Top of Data for this task
(* ===== verification/Waits.v ===== *)
(** * Waiting for an actor's exit

    Model of the completion of an actor: in the threads runtime a mutex and a
    condition variable, written by [CompletionGuard::drop] of
    [concurrency/src/threads/actor.rs] and awaited by
    [wait_for_threads_exit_blocking] and its variant with a timeout of
    [concurrency/src/child_handle.rs]; in the tasks runtime a watch channel,
    awaited by [wait_loop]. Any number of threads wait while one actor ends;
    a step is what a thread does between two releases of the mutex.
    Condition variables may wake spuriously. *)

From S2P Require Import Prelude Errors.

(** ** Mutex and condition variable *)

Module Condvar.

Inductive WaitPc :=
| WaitLock (timed : bool)      (** about to take the lock, in the loop *)
| WaitCheck (timed : bool)     (** holds the lock, about to read the reason *)
| WaitSleep (timed : bool)     (** in [cvar.wait] or [cvar.wait_timeout] *)
| WaitTimedOut                 (** the timeout has passed, about to re-lock *)
| WaitDone (r : option ExitReason)
| GuardLock (r : option ExitReason)  (** [CompletionGuard::drop] *)
| GuardSet (r : option ExitReason)
| GuardNotify
| GuardDone.

Record Completion := mkCompletion {
  reason_slot : option ExitReason;
  cv_lock : option nat;
  pcs : list WaitPc
}.

(** What wakes a sleeping thread. *)
Inductive Wake := Run | Spurious | TimeOut.

Definition set_wait_pc (i : nat) (pc : WaitPc) (s : Completion) : Completion :=
  mkCompletion (reason_slot s) (cv_lock s) (<[i := pc]> (pcs s)).

Definition notify_all (s : Completion) : Completion :=
  mkCompletion (reason_slot s) (cv_lock s)
    ((λ pc, match pc with WaitSleep t => WaitLock t | _ => pc end) <$> pcs s).

(** The reason a guard publishes: [self.reason.take().or(..)]. *)
Definition guard_reason (r : option ExitReason) : ExitReason :=
  default (Panic "unexpected framework panic") r.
Bottom of Data for this task
Problem requirements: The answer should contain every line of the data, unchanged.

Reply:
(* ===== verification/Waits.v ===== *)
(** * Waiting for an actor's exit

    Model of the completion of an actor: in the threads runtime a mutex and a
    condition variable, written by [CompletionGuard::drop] of
    [concurrency/src/threads/actor.rs] and awaited by
    [wait_for_threads_exit_blocking] and its variant with a timeout of
    [concurrency/src/child_handle.rs]; in the tasks runtime a watch channel,
    awaited by [wait_loop]. Any number of threads wait while one actor ends;
    a step is what a thread does between two releases of the mutex.
    Condition variables may wake spuriously. *)

From S2P Require Import Prelude Errors.

(** ** Mutex and condition variable *)

Module Condvar.

Inductive WaitPc :=
| WaitLock (timed : bool)      (** about to take the lock, in the loop *)
| WaitCheck (timed : bool)     (** holds the lock, about to read the reason *)
| WaitSleep (timed : bool)     (** in [cvar.wait] or [cvar.wait_timeout] *)
| WaitTimedOut                 (** the timeout has passed, about to re-lock *)
| WaitDone (r : option ExitReason)
| GuardLock (r : option ExitReason)  (** [CompletionGuard::drop] *)
| GuardSet (r : option ExitReason)
| GuardNotify
| GuardDone.

Record Completion := mkCompletion {
  reason_slot : option ExitReason;
  cv_lock : option nat;
  pcs : list WaitPc
}.

(** What wakes a sleeping thread. *)
Inductive Wake := Run | Spurious | TimeOut.

Definition set_wait_pc (i : nat) (pc : WaitPc) (s : Completion) : Completion :=
  mkCompletion (reason_slot s) (cv_lock s) (<[i := pc]> (pcs s)).

Definition notify_all (s : Completion) : Completion :=
  mkCompletion (reason_slot s) (cv_lock s)
    ((λ pc, match pc with WaitSleep t => WaitLock t | _ => pc end) <$> pcs s).

(** The reason a guard publishes: [self.reason.take().or(..)]. *)
Definition guard_reason (r : option ExitReason) : ExitReason :=
  default (Panic "unexpected framework panic") r.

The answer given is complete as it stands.